Brief
Below are the records; copy exactly the stretch from the line containing "constructor; [|exact dd_wf|exists" through the line containing "Lemma dd_leaf b", both ends included, and nothing else.

Stored items:
********************

(* ===== verification/XopTheorems.v ===== *)
(** Cluster operations as their users see them: what is collected is what was fed, in
    key order, however many responses there are, and an operation leaves nothing held. *)

From Stdlib Require Import ZArith Lia Bool Sorted.
From stdpp Require Import base numbers list option gmultiset.
From S2P Require Import Prelude Disk Subr Xop XopProof.

Section session.
Context (ch_key ch_error : nat -> Z) (junk : option nat) (junk_error ECONNABORTED : Z).
Abbreviation collect := (hammer2_xop_collect ch_key).
Abbreviation start := (hammer2_xop_start ch_error junk junk_error ECONNABORTED).

(** * An operation from beginning to end *)

(** The front end collects until there is an error and uses the chains it was given. *)
Fixpoint frontend (fuel : nat) (x : xhead) : outcome (list nat * Z * xhead) :=
  match fuel with
  | O => Panic
  | S fuel =>
      let! (error, x) := collect x in
      if negb (error =? 0) then Done ([], error, x)
      else
        match cl_focus (x_cluster x) with
        | Some c => let! (l, error, x) := frontend fuel x in Done (c :: l, error, x)
        | None => Panic
        end
  end.

Definition session (types : list Z) (cc : list citem) (refs : gmultiset nat) (ichain : nat) (rs : list response)
  : outcome (list nat * Z * xhead) :=
  let! x := hammer2_xop_alloc junk junk_error 1 types cc refs in
  let! (_, x) := start (fun _ x i => let! x := feed_all ch_error junk junk_error rs x i in Done (tt, x)) [Some ichain] tt x in
  let! (seen, error, x) := frontend (S (length rs)) x in
  let! x := hammer2_xop_retire x HAMMER2_XOPMASK_VOP in
  Done (seen, error, x).

(** The reference: chains whose key has been passed are skipped, the scan ends with the
    first error, or with the error of the last response taken (ENOENT for none). *)
Fixpoint scan (key last : Z) (rs : list response) : list nat * Z :=
  match rs with
  | [] => ([], if last =? 0 then HAMMER2_ERROR_ENOENT else last)
  | (None, error) :: rs => scan key error rs
  | (Some c, error) :: rs =>
      if ch_key c <? key then scan key error rs
      else if error =? 0 then let '(l, e) := scan (ch_key c + 1) 0 rs in (c :: l, e)
      else ([], error)
  end.

(** * Lemmas *)

Lemma scan_advance rs : forall key it,
  fresh ch_key key it = false ->
  let it' := (advance ch_key key it rs).1 in
  scan key (ci_error it) rs =
    match ci_chain it' with
    | Some c => if ci_error it' =? 0 then (c :: (scan (ch_key c + 1) 0 (advance ch_key key it rs).2).1, (scan (ch_key c + 1) 0 (advance ch_key key it rs).2).2)
                else ([], ci_error it')
    | None => ([], verdict it')
    end.
Proof.
  induction rs as [|[ch er] rs IH]; intros key it Hf; cbn [advance]; rewrite Hf; [reflexivity|].
  destruct (fresh ch_key key (load (ch, er) it)) eqn:Hl.
  - assert (advance ch_key key (load (ch, er) it) rs = (load (ch, er) it, rs)) as -> by (destruct rs; cbn [advance]; rewrite Hl; reflexivity).
    unfold fresh, load in Hl. cbn [ci_chain fst] in Hl. destruct ch as [c|]; [|discriminate Hl].
    cbn [fst snd ci_chain load ci_error scan]. rewrite Z.ltb_antisym, Hl. cbn [negb]. destruct (er =? 0); [|reflexivity].
    destruct (scan _ _ _); reflexivity.
  - specialize (IH key _ Hl). cbn zeta in IH. rewrite <- IH.
    unfold fresh, load in Hl. cbn [ci_chain fst] in Hl. destruct ch as [c|]; cbn [scan load ci_error snd]; [|reflexivity].
    rewrite Z.ltb_antisym, Hl. reflexivity.
Qed.
(* ===== verification/DirWitness.v ===== *)
(** A directory on which the properties of DirTheorems are used: the root of a PFS with
    the inode 5 and the entry "a" for it. *)

From Stdlib Require Import ZArith Lia Bool Sorted.
From stdpp Require Import base numbers gmultiset list option gmap.
From S2P Require Import Prelude Disk Crc Subr BlockTable BlockTableProof BlockTableSpec ChainFind ChainFindProof Lookup LookupSpec LookupProof LookupTop LookupTheorems Xop XopProof XopTheorems DirRead DirTheorems.

Definition dd_name : list Z := [97].
Definition dd_hash : Z := Eval vm_compute in hammer2_dirhash dd_name.
Definition dd_inode : blockref := Bref HAMMER2_BREF_TYPE_INODE 0 0 0 5 0 0 10 0 0 0 [].
Definition dd_entry : blockref := Bref HAMMER2_BREF_TYPE_DIRENT 0 0 0 dd_hash 0 0 0 5 1 0 (97 :: replicate 63 0).
Definition dd_root : lnode :=
  LNode (Chain (ex_bref HAMMER2_BREF_TYPE_INODE 0 1 10) false true false false) None false false 1024 0
    (Core 0 0 0 false (ex_bref HAMMER2_BREF_TYPE_INODE 0 1 10)) (Some [dd_inode; dd_entry; ex_none; ex_none]) [].
Definition dd_topo : topo := Topo {[ 0%nat := dd_root ]} 1.
Definition dd_media (b : blockref) : loaded := Loaded 0 false [].
Definition dd_data (b : blockref) : option cdata := Some (Cdata (br_key b) 1 0 [] []).
Definition dd_inodes (inum : Z) : option (list (option nat)) := None.

Lemma dd_entries : entries dd_topo dd_root = [dd_inode; dd_entry].
Proof. vm_compute. reflexivity. Qed.
Lemma dd_walk : walk dd_media 2 dd_topo 0 = [Leaf dd_inode; Leaf dd_entry].
Proof. vm_compute. reflexivity. Qed.

Lemma dd_wf : wf dd_media 2 dd_topo 0.
Proof.
  exists dd_root. split; [reflexivity|]. intros _. rewrite dd_entries. split.
  - constructor.
    + intros j []%not_elem_of_nil.
    + constructor; constructor.
    + eexists _, _. split; [reflexivity|]. split; [|discriminate]. exact (ex_table [dd_inode; dd_entry; ex_none; ex_none] eq_refl).
    + intros b c _ []%not_elem_of_nil.
    + discriminate.
  - intros b [->|[->|[]%not_elem_of_nil]%elem_of_cons]%elem_of_cons; discriminate.
Qed.

Lemma dd_root_ok : root_ok dd_media 2 dd_topo 0.
Proof.
  constructor; [|exact dd_wf|exists dd_root; repeat split; discriminate|rewrite dd_walk; reflexivity].
  intros i Hi. cbn in Hi. split.
  - cbn. rewrite lookup_singleton_ne by lia. reflexivity.
  - intros p x Hx. cbn in Hx. apply lookup_singleton_Some in Hx as [_ <-]. apply not_elem_of_nil.
Qed.

Lemma dd_leaf b : Leaf b ∈ walk dd_media 2 dd_topo 0 -> b = dd_inode \/ b = dd_entry.
Proof. rewrite dd_walk. intros [[= ->]|[[= ->]|[]%not_elem_of_nil]%elem_of_cons]%elem_of_cons; auto. Qed.

Lemma dd_small : keys_small dd_media 2 dd_topo 0.
Proof. intros b [-> | ->]%dd_leaf; reflexivity. Qed.

Lemma dd_readable : readable dd_media 2 dd_topo 0.
Proof.
  constructor; [exact dd_root_ok| | |exact dd_small| |reflexivity].
  - intros b e. rewrite dd_walk. intros [H|[H|H%not_elem_of_nil]%elem_of_cons]%elem_of_cons; [discriminate H|discriminate H|exact H].
  - intros b [-> | ->]%dd_leaf; reflexivity.
  - intros c y Hy _. cbn in Hy. apply lookup_singleton_Some in Hy as [_ <-]. reflexivity.
Qed.

Lemma dd_no_gap ke k : no_gap ke k (walk dd_media 2 dd_topo 0).
Proof. right. intros b. rewrite dd_walk. intros [H|[H|H%not_elem_of_nil]%elem_of_cons]%elem_of_cons; [discriminate H|discriminate H|destruct H]. Qed.

Definition master_types : list Z := [HAMMER2_PFSTYPE_MASTER].

(** Everything from key 6 on: the entry. *)
Lemma readdir_lists_witness :
  exists seen final t' x, dir_session None 0 10060 (hammer2_xop_readdir dd_media None 0 2 [Some 0%nat] 6) master_types [] (refs_of []) 0 4 dd_topo
    = Done (seen, final, t', x) /\ cleaned x /\ exists c, seen = [c] /\ has_bref t' c dd_entry.
Proof.
  destruct (readdir_lists dd_media None 0 10060 2 dd_topo 0 dd_root_ok master_types [] 6 2 ltac:(lia) (dd_no_gap _ _) dd_small (or_introl eq_refl))
    as (seen & final & cs & t' & x & E & _ & Hld & Hcs & Hx & Hall); [vm_compute; lia|vm_compute; reflexivity|].
  exists seen, final, t', x. split; [exact E|]. split; [exact Hx|].
  assert ((collect (hits HAMMER2_KEY_MAX 6 (walk dd_media 2 dd_topo 0))).1 = [dd_entry]) as El by (rewrite dd_walk; vm_compute; reflexivity).
  rewrite El in Hcs. inversion Hcs as [|c b cs' bs' Hc Hnil]; subst. inversion Hnil; subst.
  destruct Hall as [-> _]; [|exists c; split; [reflexivity|exact Hc]].
  apply List.Forall_cons; [|apply List.Forall_nil]. apply (rd_chains dd_media 2 dd_topo 0 dd_readable t' c dd_entry Hld Hc). rewrite dd_walk. right. left.
Defined.

(** The key behind the entry with the same hash. *)
Lemma free_key_found_witness :
  exists error lhc t' x, dirent_create_lhc dd_media None 0 2 10060 master_types [] (refs_of []) [Some 0%nat] dd_name dd_topo = Done (error, lhc, t', x)
    /\ cleaned x.
Proof.
  destruct (free_key_found dd_media None 0 10060 2 dd_topo 0 master_types [] dd_name 2 dd_readable) as (error & lhc & t' & x & E & _ & Hx & _).
  - repeat constructor; discriminate.
  - left. reflexivity.
  - apply dd_no_gap.
  - rewrite dd_walk. vm_compute. lia.
  - rewrite dd_walk. vm_compute. reflexivity.
  - exists error, lhc, t', x. split; [exact E|exact Hx].
Defined.

(** The name leads to the inode 5. *)
Lemma nresolve_finds_witness :
  exists seen t' x, dir_session None 0 10060 (hammer2_xop_nresolve dd_media dd_data dd_inodes None 0 2 [Some 0%nat] [Some 0%nat] dd_name) master_types [] (refs_of []) 0 3 dd_topo
    = Done (seen, HAMMER2_ERROR_ENOENT, t', x) /\ exists c, seen = [c] /\ has_bref t' c dd_inode.
Proof.
  assert (hits (hammer2_dirhash dd_name + HAMMER2_DIRHASH_LOMASK) (hammer2_dirhash dd_name) (walk dd_media 2 dd_topo 0) = [Leaf dd_entry]) as El
    by (rewrite dd_walk; vm_compute; reflexivity).
  destruct (nresolve_finds dd_media dd_data dd_inodes None 0 10060 2 dd_topo 0 2 0 master_types [] dd_name 2 dd_readable dd_readable)
    as (seen & t' & x & E & _ & _ & chain & Hseen & Hlead).
  - repeat constructor; discriminate.
  - left. reflexivity.
  - apply dd_no_gap.
  - rewrite El. simpl. lia.
  - rewrite El. intros b [[= ->]|[]%not_elem_of_nil]%elem_of_cons. exists true. vm_compute. reflexivity.
  - intros b b' _ _ _. eexists. split; reflexivity.
  - reflexivity.
  - exists seen, t', x. split; [exact E|]. rewrite El in Hlead. replace (name_find dd_data dd_name [Leaf dd_entry]) with (@inl blockref Z dd_entry) in Hlead by (vm_compute; reflexivity).
    unfold leads_to in Hlead. replace (br_type dd_entry =? HAMMER2_BREF_TYPE_DIRENT) with true in Hlead by reflexivity. destruct chain as [c|].
    + destruct Hlead as (b' & Hb' & Hin & Hk). exists c. split; [exact Hseen|]. apply dd_leaf in Hin as [-> | ->]; [exact Hb'|vm_compute in Hk; discriminate Hk].
    + exfalso. apply (Hlead dd_inode); [rewrite dd_walk; left|reflexivity].
Defined.
(* ===== verification/Ccms.v ===== *)
(** Cache coherency locks (hammer2_ccms.c): a counting lock, shared or exclusive, that
    its exclusive owner can take again and that a shared holder can upgrade.

    A function is one turn under [cst->spin]; a turn that has to sleep returns
    [false] and is tried again later (ssleep drops the spinlock and waits a while in
    this port).  The reads outside the spinlock ask whether the current thread is the
    owner, or holds the lock; only that thread changes the answer.  Threads are
    numbers, [me] is curthread. *)

From Stdlib Require Import ZArith Lia Bool.
From stdpp Require Import base numbers list option.
From S2P Require Import Prelude.

Abbreviation CCMS_STATE_INVALID := 0 (only parsing).
Abbreviation CCMS_STATE_SHARED := 2 (only parsing).
Abbreviation CCMS_STATE_EXCLUSIVE := 3 (only parsing).

(** struct ccms_cst without the spinlock and the persistent state. *)
Record ccms_cst := Cst {
  cst_upgrade : Z;           (* upgrades pending *)
  cst_count : Z;             (* < 0: exclusive, > 0: shared *)
  cst_blocked : bool;
  cst_td : option nat
}.
Definition set_upgrade (v : Z) (c : ccms_cst) : ccms_cst := Cst v (cst_count c) (cst_blocked c) (cst_td c).
Definition set_count (v : Z) (c : ccms_cst) : ccms_cst := Cst (cst_upgrade c) v (cst_blocked c) (cst_td c).
Definition set_blocked (v : bool) (c : ccms_cst) : ccms_cst := Cst (cst_upgrade c) (cst_count c) v (cst_td c).
Definition set_td (v : option nat) (c : ccms_cst) : ccms_cst := Cst (cst_upgrade c) (cst_count c) (cst_blocked c) v.

Definition ccms_cst_init : ccms_cst := Cst 0 0 false None.
Definition ccms_cst_uninit (c : ccms_cst) : outcome unit := kassert (cst_count c =? 0).

Definition ccms_thread_lock_owned (me : nat) (c : ccms_cst) : bool := (cst_count c <? 0) && bool_decide (cst_td c = Some me).

(** The turn under the spinlock: who may enter, and the sleep. *)
Definition lock_turn (me : nat) (c : ccms_cst) (state : Z) : outcome (bool * ccms_cst) :=
  if state =? CCMS_STATE_SHARED then
    if (cst_count c <? 0) || negb (cst_upgrade c =? 0) then Done (false, c)
    else
      let c := set_count (i32 (cst_count c + 1)) c in
      assert! bool_decide (cst_td c = None); Done (true, c)
  else if state =? CCMS_STATE_EXCLUSIVE then
    if negb (cst_count c =? 0) || negb (cst_upgrade c =? 0) then Done (false, c)
    else Done (true, set_td (Some me) (set_count (-1) c))
  else Panic.

Definition ccms_thread_lock (me : nat) (c : ccms_cst) (state : Z) : outcome (bool * ccms_cst) :=
  if ccms_thread_lock_owned me c then Done (true, set_count (i32 (cst_count c - 1)) c)
  else
    let! (entered, c) := lock_turn me c state in
    Done (entered, if entered : bool then c else set_blocked true c).

(** EBUSY is [false]. *)
Definition ccms_thread_lock_nonblock (me : nat) (c : ccms_cst) (state : Z) : outcome (bool * ccms_cst) :=
  if ccms_thread_lock_owned me c then Done (true, set_count (i32 (cst_count c - 1)) c)
  else lock_turn me c state.

(** Wake the sleepers. *)
Definition unblock (c : ccms_cst) : ccms_cst := if cst_blocked c then set_blocked false c else c.

Definition ccms_thread_unlock (me : nat) (c : ccms_cst) : outcome ccms_cst :=
  if cst_count c <? 0 then
    assert! bool_decide (cst_td c = Some me);
    if cst_count c <? -1 then Done (set_count (i32 (cst_count c + 1)) c)
    else
      assert! cst_count c =? -1;
      Done (unblock (set_td None (set_count 0 c)))
  else if 0 <? cst_count c then
    let c := set_count (cst_count c - 1) c in
    Done (if cst_count c =? 0 then unblock c else c)
  else Panic.

(** (the state that was held, the lock) *)
Definition ccms_thread_lock_temp_release (me : nat) (c : ccms_cst) : outcome (Z * ccms_cst) :=
  if cst_count c <? 0 then let! c := ccms_thread_unlock me c in Done (CCMS_STATE_EXCLUSIVE, c)
  else if 0 <? cst_count c then let! c := ccms_thread_unlock me c in Done (CCMS_STATE_SHARED, c)
  else Done (CCMS_STATE_INVALID, c).
Definition ccms_thread_lock_temp_restore (me : nat) (c : ccms_cst) (ostate : Z) : outcome (bool * ccms_cst) := ccms_thread_lock me c ostate.

(** [Some ostate]: the lock is exclusive now; [None]: the loop below goes on. *)
Definition upgrade_turn (me : nat) (c : ccms_cst) : option Z * ccms_cst :=
  if negb (cst_count c =? 0) then (None, set_blocked true c)
  else (Some CCMS_STATE_SHARED, set_td (Some me) (set_count (-1) c)).
Definition ccms_thread_lock_upgrade (me : nat) (c : ccms_cst) : outcome (option Z * ccms_cst) :=
  if cst_count c <? 0 then
    assert! bool_decide (cst_td c = Some me); Done (Some CCMS_STATE_EXCLUSIVE, c)
  else if 0 <? cst_count c then
    Done (upgrade_turn me (set_count (cst_count c - 1) (set_upgrade (i32 (cst_upgrade c + 1)) c)))
  else Panic.

Definition ccms_thread_lock_downgrade (me : nat) (c : ccms_cst) (ostate : Z) : outcome ccms_cst :=
  if ostate =? CCMS_STATE_SHARED then
    assert! bool_decide (cst_td c = Some me);
    assert! cst_count c =? -1;
    Done (unblock (set_td None (set_count 1 (set_upgrade (i32 (cst_upgrade c - 1)) c))))
  else Done c.

Definition ccms_thread_lock_setown (me : nat) (c : ccms_cst) : outcome ccms_cst :=
  assert! cst_count c <? 0; Done (set_td (Some me) c).

Definition ccms_thread_unlock_upgraded (me : nat) (c : ccms_cst) (ostate : Z) : outcome ccms_cst :=
  if ostate =? CCMS_STATE_SHARED then
    assert! bool_decide (cst_td c = Some me);
    assert! cst_count c =? -1;
    Done (unblock (set_td None (set_count 0 (set_upgrade (i32 (cst_upgrade c - 1)) c))))
  else ccms_thread_unlock me c.

(** * Threads that follow the protocol *)

(** What a thread has: nothing, a lock it waits for, a shared lock, an upgrade it waits
    for, or the exclusive lock [depth] times, upgraded from a shared one or not. *)
Inductive hold :=
| Idle
| WaitLock (state : Z)
| Shared
| WaitUpgrade
| Excl (depth : Z) (upgraded : bool).

(** The calls: locks while idle or exclusive (a shared lock is not taken twice), the
    release that fits, and the retries of the sleepers. *)
Inductive call :=
| Lock (state : Z)
| LockNonblock (state : Z)
| Unlock
| Upgrade
| Downgrade
| UnlockUpgraded
| Retry.

Definition entered (state : Z) : hold := if state =? CCMS_STATE_SHARED then Shared else Excl 1 false.
Definition valid_state (state : Z) : bool := (state =? CCMS_STATE_SHARED) || (state =? CCMS_STATE_EXCLUSIVE).

(** None: the call does not fit what the thread has. *)
Definition thread_call (me : nat) (h : hold) (a : call) (c : ccms_cst) : option (outcome (hold * ccms_cst)) :=
  match a, h with
  | Lock st, Idle | Retry, WaitLock st =>
      if valid_state st then
        Some (let! (ok, c) := ccms_thread_lock me c st in Done (if ok : bool then entered st else WaitLock st, c))
      else None
  | Lock st, Excl d u =>
      if valid_state st && (d <? 2 ^ 30) then
        Some (let! (ok, c) := ccms_thread_lock me c st in Done (if ok : bool then Excl (d + 1) u else h, c))
      else None
  | LockNonblock st, Idle =>
      if valid_state st then
        Some (let! (ok, c) := ccms_thread_lock_nonblock me c st in Done (if ok : bool then entered st else Idle, c))
      else None
  | LockNonblock st, Excl d u =>
      if valid_state st && (d <? 2 ^ 30) then
        Some (let! (ok, c) := ccms_thread_lock_nonblock me c st in Done (if ok : bool then Excl (d + 1) u else h, c))
      else None
  | Unlock, Shared => Some (let! c := ccms_thread_unlock me c in Done (Idle, c))
  | Unlock, Excl d u =>
      if (d =? 1) && u then None
      else Some (let! c := ccms_thread_unlock me c in Done (if d =? 1 then Idle else Excl (d - 1) u, c))
  | Upgrade, Shared =>
      Some (let! (r, c) := ccms_thread_lock_upgrade me c in Done (match r with Some _ => Excl 1 true | None => WaitUpgrade end, c))
  | Upgrade, Excl d u => Some (let! (_, c) := ccms_thread_lock_upgrade me c in Done (h, c))
  | Retry, WaitUpgrade =>
      Some (let '(r, c) := upgrade_turn me c in Done (match r with Some _ => Excl 1 true | None => WaitUpgrade end, c))
  | Downgrade, Excl 1 true => Some (let! c := ccms_thread_lock_downgrade me c CCMS_STATE_SHARED in Done (Shared, c))
  | UnlockUpgraded, Excl 1 true => Some (let! c := ccms_thread_unlock_upgraded me c CCMS_STATE_SHARED in Done (Idle, c))
  | _, _ => None
  end.

(** The lock and its threads. *)
Record ccms_machine := Ccms { cm_cst : ccms_cst; cm_threads : list hold }.

(** A call of thread [t]; calls that do not fit are skipped. *)
Definition ccms_step (m : ccms_machine) (t : nat) (a : call) : outcome ccms_machine :=
  match cm_threads m !! t with
  | Some h =>
      match thread_call t h a (cm_cst m) with
      | Some r => let! (h, c) := r in Done (Ccms c (<[t := h]> (cm_threads m)))
      | None => Done m
      end
  | None => Done m
  end.
Fixpoint ccms_run (m : ccms_machine) (l : list (nat * call)) : outcome ccms_machine :=
  match l with
  | [] => Done m
  | (t, a) :: l => let! m := ccms_step m t a in ccms_run m l
  end.
Definition ccms_start (n : nat) : ccms_machine := Ccms ccms_cst_init (replicate n Idle).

********************

Task output
  constructor; [|exact dd_wf|exists dd_root; repeat split; discriminate|rewrite dd_walk; reflexivity].
  intros i Hi. cbn in Hi. split.
  - cbn. rewrite lookup_singleton_ne by lia. reflexivity.
  - intros p x Hx. cbn in Hx. apply lookup_singleton_Some in Hx as [_ <-]. apply not_elem_of_nil.
Qed.

Lemma dd_leaf b : Leaf b ∈ walk dd_media 2 dd_topo 0 -> b = dd_inode \/ b = dd_entry.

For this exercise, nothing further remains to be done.